RW: Did he know him?

BE: Not intimately. I think they were acquaintances, but I don’t know if it was any deeper than that.

RW: I was kidding, I know who Dane Cook is.

BE: I was gonna say, I was hoping you were pulling my leg.

RW: (He) does not make me laugh, at all, in any way, shape or form.

BE: Huh.

RW: It looks like smoke and mirrors. But it works for him, so…

BE: Yeah, incredibly well.

RW: I know he just sold out a 13,000-seat thing in Boston (for a future HBO special), and they’re going to put another one on sale. And I watch ticket and album sales every week, so I know what he does. It’s amazing.

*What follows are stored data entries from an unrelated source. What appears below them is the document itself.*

(** What the outside decides at an await: whether the connection holds, the
    time, and what the wallet's answers are. *)
Inductive link := Works | Down | AnswerLost.
Record oracle := {
  or_link : link; or_now : Z;
  or_balance : js_num;                           (* getbalances: mine.trusted *)
  or_txid : string;                              (* the id of a transaction sent now *)
  or_backing : option js_num;                    (* what the backing reads, or that it cannot *)
  or_tip : Z;                                    (* getblockcount *)
  or_block : list (string * list (option string * js_num)) }.  (* the block asked for: its outputs, by transaction *)

Definition program := io err oracle world.

(** What a statement can use: NOW(), and the settings and the index the process holds. *)
Record env := { e_now : Z; e_settings : settings; e_index : option index_reading }.
Definition env_of (o : oracle) (w : world) : env :=
  {| e_now := or_now o; e_settings := w_settings w; e_index := w_index w |}.
(** A later rung gives only when every rung before it gave all it had. *)
Lemma allocate_cheapest rs w p x f :
  NoDup rs.*1 -> StronglySorted numbered_before rs -> x ∈ rs -> f ∈ (allocate rs w p).1 -> x.1 < f_rungNo f ->
  0 < availUnits x.2 -> at_rung f_rungNo x.1 f_units (allocate rs w p).1 = availUnits x.2.
Proof.
  revert w. induction rs as [|[no r] rs IH]; intros w; [by intros _ _ ?%elem_of_nil|].
  cbn [fmap list_fmap fst]. intros [Hno Hnd]%NoDup_cons [Hs Hle]%StronglySorted_inv Hx Hf Hlt Hav. cbn [allocate] in *.
  assert (forall w', f ∈ (allocate rs w' p).1 -> forall g, g ∈ (allocate rs w' p).1 -> f_rungNo g ∈ rs.*1) as Hin.
  { intros w' _ g Hg. destruct (allocate_fits rs w' p) as (us & Hsub & Hall). apply list_elem_of_lookup in Hg as [i Hi].
    destruct (Forall2_lookup_r _ _ _ _ _ Hall Hi) as (y & Hy & [-> _]). apply list_elem_of_fmap_2.
    apply (elem_of_submseteq us); [by eapply list_elem_of_lookup_2|by apply sublist_submseteq]. }
  destruct (match w with Exactly z => z <=? 0 | Unbounded => false end) eqn:Hz; [by apply elem_of_nil in Hf|].
  destruct (availUnits r <=? 0) eqn:Ha; bool_to_prop.
  { apply elem_of_cons in Hx as [-> |Hx]; [cbn in Hav; lia|]. by apply IH. }
  set (w' := match w with Exactly z => Exactly _ | Unbounded => Unbounded end) in *. specialize (Hin w'). specialize (IH w').
  destruct (allocate rs w' p) as [fs rest] eqn:Hr. cbn [fst] in *. rewrite at_rung_cons. cbn [f_rungNo f_units] in *.
  apply elem_of_cons in Hf as [->|Hf]; cbn [f_rungNo] in *.
  { exfalso. apply elem_of_cons in Hx as [->|Hx]; [cbn in Hlt; lia|]. rewrite Forall_forall in Hle.
    specialize (Hle x Hx). unfold numbered_before in Hle. cbn in Hle. lia. }
  apply elem_of_cons in Hx as [->|Hx]; cbn [fst snd] in *.
  - rewrite Z.eqb_refl. assert (at_rung f_rungNo no f_units fs = 0) as ->.
    { apply zsum_by_zero. intros g Hg. destruct (f_rungNo g =? no) eqn:E; [|done]. bool_to_prop. subst no. destruct Hno. by apply Hin. }
    destruct w as [z|]; [|lia]. enough (availUnits r <= z) by lia. destruct (decide (availUnits r <= z)); [done|exfalso].
    assert (fs = []) as ->; [|by apply elem_of_nil in Hf]. destruct rs as [|[no' r'] rs]; cbn in Hr; [by injection Hr|].
    unfold w' in Hr. rewrite (proj2 (Z.leb_le _ 0)) in Hr by lia. by injection Hr.
  - assert (no <> x.1) as Hne by (intros ->; destruct Hno; by apply list_elem_of_fmap_2). apply Z.eqb_neq in Hne as ->. by apply IH.
Qed.

(** What usage takes out of the ladder: the cheapest rungs first, all that is
    wanted or all there is, never refused. *)
Lemma retireFromLadder_spec need d :
  ladder_inv d -> 0 < need ->
  let fs := (allocate (stocked d) (Exactly need) zero).1 in
  retireFromLadder need d = (Ok (Z.min need (remUnits (stocked d))), retired fs d) /\ fillable d fs.
Proof.
  intros Hd Hn fs. assert (fillable d fs) as Hfs by (apply fits_fillable, allocate_fits). split; [|done].
  unfold retireFromLadder. destruct (need <=? 0) eqn:E; bool_to_prop; [lia|].
  rewrite (stmt_ok _ _ d (stocked d) d) by done. rewrite (retire_rungs_each _ _ zero). cbn zeta. fold fs.
  rewrite (stmt_ok _ _ d () (retired fs d)) by (by apply retire_ok).
  unfold mret, stmt_ret. do 2 f_equal. apply (allocate_amount (stocked d) need zero). lia.
Qed.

BE: The album went platinum.

RW: What went platinum?

BE: His album (Retaliation).

RW: Neither one of them. Neither one of his albums are platinum, that’s a lie.

BE: Really?

RW: Yeah, a blatant lie. I heard him tell it on the Bob & Tom Show. I mean, his albums have sold well, but one of them is at 550,000. That’s not platinum. And the other one’s at 450,000, and that’s not platinum. (Note: According to RIAA.org, Retaliation was certified platinum in December 2005.)

BE: That’s not even gold.

RW: No, it’s not even gold. So he does kind of over-exaggerate his accomplishments in this business. And in his mind, he’s a much better comedian than he really is. I heard him the other day, grouping himself with Cosby and Pryor…

BE: What?

RW: …and I’m like, “Fuuuuck youuuuu.”

BE: You’re kidding me.

RW: You don’t even have punch lines in your show, it’s all energy, and you’re good looking. But he really puts himself up there (with Cosby and Pryor). And he also puts down the guys from the Blue Collar tour.

BE: He didn’t say anything bad about you guys when I talked to him. (Note: in looking at the transcript to the Cook interview, it appears that he was indeed about to put himself above the Blue Collar guys, before the conversation took a different turn.) And he seemed rather humble when I talked with him.

RW: Well, that’s probably because somebody’s told him to be humble. He thinks of himself as edgy, but his material’s not edgy at all. I mean, he’s just got some piercings, and…whatever.

BE: Wow, that I didn’t expect. It’s funny, listening to this record; how big was the venue that you recorded the new album in?

RW: 1,800 seats.

BE: It sounds huge. It sounds cavernous compared to the last album.

RW: I think it was a little bigger than the last album, but it was done in Dallas. I did six shows, and I think we took it all off of one (show).

BE: The album is about 40 minutes. How long was the set?

RW: An hour. Twenty (extra) minutes, maybe.

BE: So you have a whole bunch of material that we haven’t heard yet.

RW: Well, I’m about do to another Blue Collar, so there’ll be 20 minutes of it, and then I’ll be out of material. I’m tapped as an entertainer.